▶ _Records for the task_
(* ===== verification/WalModel.v ===== *)
(** * A write-ahead log that meets [WalLaws]

    A concrete log over the file system of [GoOs], so that the theorems stated
    for every library meeting [WalLaws] have witnesses that compute.  A segment
    file is a sequence of frames: seven bytes of header, the first four the
    little-endian length of the chunk, then the chunk.  It stands for no code of
    the repository. *)
From S2P Require Import Prelude GoBinary Config GoOs WalLib.
From Stdlib Require Import ZArith Lia Sorted Strings.Byte.
From stdpp Require Import base list gmap sorting.
Open Scope Z_scope.

(** ** Frames *)
Definition le32 (n : Z) : bytes :=
  [to_byte n; to_byte (n / 256); to_byte (n / 65536); to_byte (n / 16777216)].

Definition un_le32 (a b c d : byte) : Z :=
  byte_val a + 256 * byte_val b + 65536 * byte_val c + 16777216 * byte_val d.

Lemma un_le32_spec n : 0 <= n < 2 ^ 32 ->
  un_le32 (to_byte n) (to_byte (n / 256)) (to_byte (n / 65536)) (to_byte (n / 16777216)) = n.
Proof. intros. unfold un_le32. rewrite !byte_val_to_byte. lia. Qed.

Lemma un_le32_range a b c d : 0 <= un_le32 a b c d.
Proof.
  unfold un_le32. pose proof (byte_val_range a). pose proof (byte_val_range b).
  pose proof (byte_val_range c). pose proof (byte_val_range d). lia.
Qed.

Definition frame (d : bytes) : bytes := le32 (len d) ++ [x00; x00; x00] ++ d.

Fixpoint parse (fuel : nat) (id off : Z) (c : bytes) : option (list (ChunkPosition * bytes)) :=
  match fuel, c with
  | _, [] => Some []
  | S fuel, a :: b :: c :: d :: _ :: _ :: _ :: rest =>
      let n := un_le32 a b c d in
      if decide (n <= len rest /\ 7 + n < 2 ^ 32 /\ off + 7 + n < 2 ^ 63) then
        l ← parse fuel id (off + 7 + n) (drop (Z.to_nat n) rest);
        Some ((MkChunkPosition id 0 off (7 + n), take (Z.to_nat n) rest) :: l)
      else None
  | _, _ => None
  end.

Lemma frame_len d : len (frame d) = 7 + len d.
Proof. unfold frame, le32. rewrite !len_app. unfold len. simpl. lia. Qed.

(** The chunks of a run of frames from offset [off]. *)
Fixpoint frame_chunks (id off : Z) (ds : list bytes) : list (ChunkPosition * bytes) :=
  match ds with
  | [] => []
  | d :: ds => (MkChunkPosition id 0 off (7 + len d), d) :: frame_chunks id (off + 7 + len d) ds
  end.

Definition frames (ds : list bytes) : bytes := ds ≫= frame.

Lemma frames_cons d ds : frames (d :: ds) = frame d ++ frames ds.
Proof. done. Qed.

Lemma frame_chunks_app id off a b :
  frame_chunks id off (a ++ b) = frame_chunks id off a ++ frame_chunks id (off + len (frames a)) b.
Proof.
  revert off. induction a as [|d a IH]; intros off; cbn [app frame_chunks].
  { unfold len. simpl. by rewrite Z.add_0_r. }
  rewrite IH, frames_cons, len_app, frame_len. do 3 f_equal. lia.
Qed.

Lemma frame_chunks_snd id off ds : (frame_chunks id off ds).*2 = ds.
Proof. revert off. induction ds; intros; simpl; [done|]. by f_equal. Qed.

Lemma frame_chunks_zip id off ds :
  zip (frame_chunks id off ds).*1 ds = frame_chunks id off ds.
Proof. revert off. induction ds; intros; simpl; [done|]. by f_equal. Qed.

Lemma parse_frame fuel id off d c :
  7 + len d < 2 ^ 32 -> off + 7 + len d < 2 ^ 63 ->
  parse (S fuel) id off (frame d ++ c) =
    l ← parse fuel id (off + 7 + len d) c; Some ((MkChunkPosition id 0 off (7 + len d), d) :: l).
Proof.
  intros Hd Hoff. pose proof (len_nonneg d). pose proof (len_nonneg c).
  assert (E : Z.to_nat (len d) = length d) by (unfold len; lia).
  cbn [parse frame le32 app]. rewrite un_le32_spec by lia.
  rewrite decide_True by (rewrite len_app; lia).
  by rewrite E, drop_app_length, take_app_length.
Qed.

Lemma parse_frames fuel id off ds :
  (length (frames ds) <= fuel)%nat -> 0 <= off ->
  Forall (fun d => 7 + len d < 2 ^ 32) ds -> off + len (frames ds) < 2 ^ 63 ->
  parse fuel id off (frames ds) = Some (frame_chunks id off ds).
Proof.
  revert fuel off. induction ds as [|d ds IH]; intros fuel off Hf Ho Hds Hoff.
  { by destruct fuel. }
  apply Forall_cons in Hds as [Hd Hds]. rewrite frames_cons in *.
  rewrite len_app, frame_len in Hoff. pose proof (len_nonneg d). pose proof (len_nonneg (frames ds)).
  assert (Hl : length (frame d) = (7 + length d)%nat).
  { pose proof (frame_len d). unfold len in *. lia. }
  rewrite length_app in Hf. destruct fuel as [|fuel]; [lia|].
  rewrite parse_frame, IH by (done || lia). done.
Qed.

(** What parses is a run of frames up to the three spare bytes of a header, and
    parses to chunks with increasing offsets. *)
Lemma parse_inv fuel id off c l :
  parse fuel id off c = Some l -> 0 <= off -> 0 < id < 2 ^ 32 ->
  Forall (fun pc => ChunkPosition_ok pc.1 /\ SegmentId pc.1 = id /\ BlockNumber pc.1 = 0 /\
                    off <= ChunkOffset pc.1) l /\
  NoDup (pos_in_seg ∘ fst <$> l) /\ (l = [] <-> c = []) /\
  (forall p d, l = [(p, d)] -> exists h, length h = 7%nat /\ c = h ++ d).
Proof.
  revert off c l. induction fuel as [|fuel IH]; intros off c l Hp Ho Hid; simpl in Hp.
  { destruct c; [|done]. simplify_eq. split_and!; try done; constructor. }
  destruct c as [|a [|b [|c [|d [|e [|f [|g rest]]]]]]]; try done; simplify_eq.
  { split_and!; try done; constructor. }
  case_decide as Hd; [|done]. pose proof (un_le32_range a b c d).
  set (n := un_le32 a b c d) in *.
  destruct (parse fuel id (off + 7 + n) (drop (Z.to_nat n) rest)) as [l'|] eqn:E; [|done].
  simpl in Hp. simplify_eq. destruct (IH _ _ _ E ltac:(lia) Hid) as (H1 & H2 & H3 & H4).
  split_and!.
  - constructor; [unfold ChunkPosition_ok; simpl; lia|].
    eapply Forall_impl; [exact H1|]. intros pc (? & ? & ? & ?). split_and!; auto; lia.
  - rewrite fmap_cons. constructor; [|done]. intros Hin. apply list_elem_of_fmap in Hin as (pc & Epc & Hin).
    rewrite Forall_forall in H1. destruct (H1 _ Hin) as (_ & _ & _ & Hoff).
    unfold pos_in_seg in Epc. simpl in Epc. injection Epc. lia.
  - done.
  - intros p x [= <- <- ->]. exists [a; b; c; d; e; f; g]. split; [done|]. simpl. do 7 f_equal.
    destruct H3 as [H3 _]. specialize (H3 eq_refl).
    rewrite <- (take_drop (Z.to_nat n) rest) at 1. rewrite H3. apply app_nil_r.
Qed.

Lemma parse_app fuel fuel' id off c l ds :
  parse fuel id off c = Some l -> 0 <= off ->
  (length c + length (frames ds) <= fuel')%nat ->
  Forall (fun d => 7 + len d < 2 ^ 32) ds -> off + len c + len (frames ds) < 2 ^ 63 ->
  parse fuel' id off (c ++ frames ds) = Some (l ++ frame_chunks id (off + len c) ds).
Proof.
  revert fuel' off c l. induction fuel as [|fuel IH]; intros fuel' off c l Hp Ho Hf Hds Hoff; simpl in Hp.
  { destruct c; [|done]. simplify_eq. simpl. unfold len at 1. simpl. rewrite Z.add_0_r.
    apply parse_frames; simpl in *; auto. unfold len in Hoff at 1. simpl in Hoff. lia. }
  destruct c as [|a [|b [|c [|d [|e [|f [|g rest]]]]]]]; try done; simplify_eq.
  { simpl. unfold len at 1. simpl. rewrite Z.add_0_r.
    apply parse_frames; simpl in *; auto. unfold len in Hoff at 1. simpl in Hoff. lia. }
  case_decide as Hd; [|done]. pose proof (un_le32_range a b c d).
  set (n := un_le32 a b c d) in *.
  destruct (parse fuel id (off + 7 + n) (drop (Z.to_nat n) rest)) as [l'|] eqn:E; [|done].
  simpl in Hp. simplify_eq. simpl in Hf. destruct fuel' as [|fuel']; [lia|].
  assert (Hn : (Z.to_nat n <= length rest)%nat) by (unfold len in Hd; lia).
  assert (Hlr : len (a :: b :: c :: d :: e :: f :: g :: rest) = 7 + n + len (drop (Z.to_nat n) rest)).
  { unfold len. rewrite length_drop. simpl. lia. }
  rewrite Hlr in *. simpl app. cbn [parse]. fold n.
  pose proof (len_nonneg (frames ds)). pose proof (len_nonneg (drop (Z.to_nat n) rest)).
  rewrite decide_True by (rewrite len_app; lia).
  rewrite drop_app_le, take_app_le by lia.
  rewrite (IH fuel' _ _ l'); [|done|lia| |done|lia].
  - set (x := len (drop (Z.to_nat n) rest)).
    by replace (off + (7 + n + x)) with (off + 7 + n + x) by lia.
  - rewrite length_drop. lia.
Qed.

(** ** The log *)
Definition file_chunks (id : Z) (c : bytes) : option (list (ChunkPosition * bytes)) :=
  parse (length c) id 0 c.

Record wm_wal : Type := MkWmWal {
  wm_dir : bytes;
  wm_ext : bytes;
  wm_limit : Z;              (* the segment size *)
  wm_ids : list Z;           (* the segments, in order *)
  wm_pend : list bytes;
}.

Definition wm_name (dir ext : bytes) (id : Z) : path := (dir, le32 id ++ ext).

Definition wm_file (w : wm_wal) (fs : FileSys) (id : Z) : bytes :=
  default [] (fs_files fs !! wm_name (wm_dir w) (wm_ext w) id).

Definition wm_segs (w : wm_wal) (fs : FileSys) : list seg :=
  (fun id => (id, default [] (file_chunks id (wm_file w fs id)))) <$> wm_ids w.

Definition wm_active (w : wm_wal) : Z := default 0 (last (wm_ids w)).

(** The ids of the segment files of a directory. *)
Definition name_id (dir ext : bytes) (p : path) : option Z :=
  match p.2 with
  | a :: b :: c :: d :: _ =>
      let id := un_le32 a b c d in
      if decide (wm_name dir ext id = p /\ seg_id_ok id) then Some id else None
  | _ => None
  end.

Definition dir_ids (dir ext : bytes) (fs : FileSys) : list Z :=
  merge_sort Z.le (elements (list_to_set (C := gset Z)
    (omap (name_id dir ext) (elements (dom (fs_files fs)))))).

Definition wm_Open (o : WalOptions) (fs : FileSys) : (error + wm_wal) * FileSys :=
  let dir := wo_DirPath o in
  let ext := wo_SegmentFileExt o in
  let fs := fs_mkdir fs dir in
  match dir_ids dir ext fs with
  | [] => (inr (MkWmWal dir ext (wo_SegmentSize o) [1] []), os_WriteFile fs (wm_name dir ext 1) [])
  | ids => (inr (MkWmWal dir ext (wo_SegmentSize o) ids []), fs)
  end.

Definition wm_OpenNewActiveSegment (w : wm_wal) (fs : FileSys) : option error * wm_wal * FileSys :=
  let id := wm_active w + 1 in
  if decide (seg_id_ok id) then
    (None, MkWmWal (wm_dir w) (wm_ext w) (wm_limit w) (wm_ids w ++ [id]) (wm_pend w),
     os_WriteFile fs (wm_name (wm_dir w) (wm_ext w) id) [])
  else (Some (ErrNew ($"too many segments")), w, fs).

(** Append chunks to the active segment. *)
Definition wm_append (w : wm_wal) (ds : list bytes) (fs : FileSys) :
    (error + list ChunkPosition) * FileSys :=
  let id := wm_active w in
  let c := wm_file w fs id in
  if decide (len c + len (frames ds) < 2 ^ 63 /\ Forall (fun d => 7 + len d < 2 ^ 32) ds) then
    (inr (frame_chunks id (len c) ds).*1,
     os_WriteFile fs (wm_name (wm_dir w) (wm_ext w) id) (c ++ frames ds))
  else (inl (ErrNew ($"chunk too large")), fs).

(** Append, in a new segment when the active one is full. *)
Definition wm_put (w : wm_wal) (ds : list bytes) (fs : FileSys) :
    (error + list ChunkPosition) * wm_wal * FileSys :=
  if decide (wm_limit w < len (frames ds)) then (inl (ErrNew ($"too large")), w, fs)
  else if decide (wm_limit w <> MaxInt64 /\ wm_limit w < len (wm_file w fs (wm_active w)) + len (frames ds)) then
    match wm_OpenNewActiveSegment w fs with
    | (None, w', fs') =>
        match wm_append w' ds fs' with
        | (inr ps, fs'') => (inr ps, w', fs'')
        | (inl e, _) => (inl e, w, fs)
        end
    | (Some e, _, _) => (inl e, w, fs)
    end
  else let '(r, fs') := wm_append w ds fs in (r, w, fs').

Definition wm_clear (w : wm_wal) : wm_wal := MkWmWal (wm_dir w) (wm_ext w) (wm_limit w) (wm_ids w) [].

Definition wm_Write (w : wm_wal) (d : bytes) (fs : FileSys) : (error + ChunkPosition) * wm_wal * FileSys :=
  match wm_put w [d] fs with
  | (inr (p :: _), w', fs') => (inr p, w', fs')
  | (inr [], w', fs') => (inl (ErrNew []), w', fs')
  | (inl e, w', fs') => (inl e, w', fs')
  end.

Definition wm_WriteAll (w : wm_wal) (fs : FileSys) : (error + list ChunkPosition) * wm_wal * FileSys :=
  let '(r, w', fs') := wm_put w (wm_pend w) fs in (r, wm_clear w', fs').

Definition wm_Read (w : wm_wal) (fs : FileSys) (p : ChunkPosition) : error + bytes :=
  match list_find (fun pc => pc.1 = p) (segs_log (wm_segs w fs)) with
  | Some (_, (_, c)) => inr c
  | None => inl io_EOF
  end.

Definition wm_Next (r : list seg) : (error + bytes * ChunkPosition) * list seg :=
  let '(n, r') := segs_next r in
  (match n with Some (p, c) => inr (c, p) | None => inl io_EOF end, r').

#[export] Instance ModelWal : WalLib := {
  wal := wm_wal;
  wal_reader := list seg;
  SegmentFileName := wm_name;
  wal_Open := wm_Open;
  wal_Write := wm_Write;
  wal_PendingWrites w d := MkWmWal (wm_dir w) (wm_ext w) (wm_limit w) (wm_ids w) (wm_pend w ++ [d]);
  wal_ClearPendingWrites := wm_clear;
  wal_WriteAll := wm_WriteAll;
  wal_Read := wm_Read;
  wal_Sync w fs := (None, fs);
  wal_Close w fs := (None, w, fs);
  wal_IsEmpty w fs := match wm_segs w fs with [(_, [])] => true | _ => false end;
  wal_ActiveSegmentID := wm_active;
  wal_OpenNewActiveSegment := wm_OpenNewActiveSegment;
  wal_SetIsStartupTraversal w b := w;
  wal_NewReader w fs := wm_segs w fs;
  wal_NewReaderWithMax w max fs := filter (fun s => s.1 <= max) (wm_segs w fs);
  reader_CurrentSegmentId r := match r with [] => Panic | s :: _ => Ret s.1 end;
  reader_SkipCurrentSegment r := tail r;
  reader_Next := wm_Next;
}.

(** ** The laws *)
Definition wm_seg_ok (id : Z) (c : bytes) : Prop :=
  seg_id_ok id /\ len c < 2 ^ 63 /\ is_Some (file_chunks id c).

Definition wm_chunks (id : Z) (c : bytes) : list (ChunkPosition * bytes) :=
  default [] (file_chunks id c).

Record wm_ok (w : wm_wal) (fs : FileSys) : Prop := {
  wo_nonempty : wm_ids w <> [];
  wo_sorted : StronglySorted Z.lt (wm_ids w);
  wo_ids : forall id, id ∈ wm_ids w -> seg_id_ok id;
  wo_files : forall id, seg_id_ok id ->
    match fs_files fs !! wm_name (wm_dir w) (wm_ext w) id with
    | Some c => id ∈ wm_ids w /\ wm_seg_ok id c
    | None => id ∉ wm_ids w
    end;
}.

Lemma wm_name_inj dir ext ext' id id' :
  ext ∈ wal_exts -> ext' ∈ wal_exts -> seg_id_ok id -> seg_id_ok id' ->
  wm_name dir ext id = wm_name dir ext' id' -> ext = ext' /\ id = id'.
Proof.
  unfold seg_id_ok. intros _ _ H1 H2 [= E1 E2 E3 E4 Ex]. split; [done|].
  rewrite <- (un_le32_spec id), <- (un_le32_spec id') by lia. by rewrite E1, E2, E3, E4.
Qed.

▶ _Your task_
Where the line holding "pose proof (byte_val_range c)." appears in the listing above, start reproducing exactly, and end with the line holding "l ← parse fuel id (off + 7 + n)".

▶ _Response to this exercise_
  pose proof (byte_val_range c). pose proof (byte_val_range d). lia.
Qed.

Definition frame (d : bytes) : bytes := le32 (len d) ++ [x00; x00; x00] ++ d.

Fixpoint parse (fuel : nat) (id off : Z) (c : bytes) : option (list (ChunkPosition * bytes)) :=
  match fuel, c with
  | _, [] => Some []
  | S fuel, a :: b :: c :: d :: _ :: _ :: _ :: rest =>
      let n := un_le32 a b c d in
      if decide (n <= len rest /\ 7 + n < 2 ^ 32 /\ off + 7 + n < 2 ^ 63) then
        l ← parse fuel id (off + 7 + n) (drop (Z.to_nat n) rest);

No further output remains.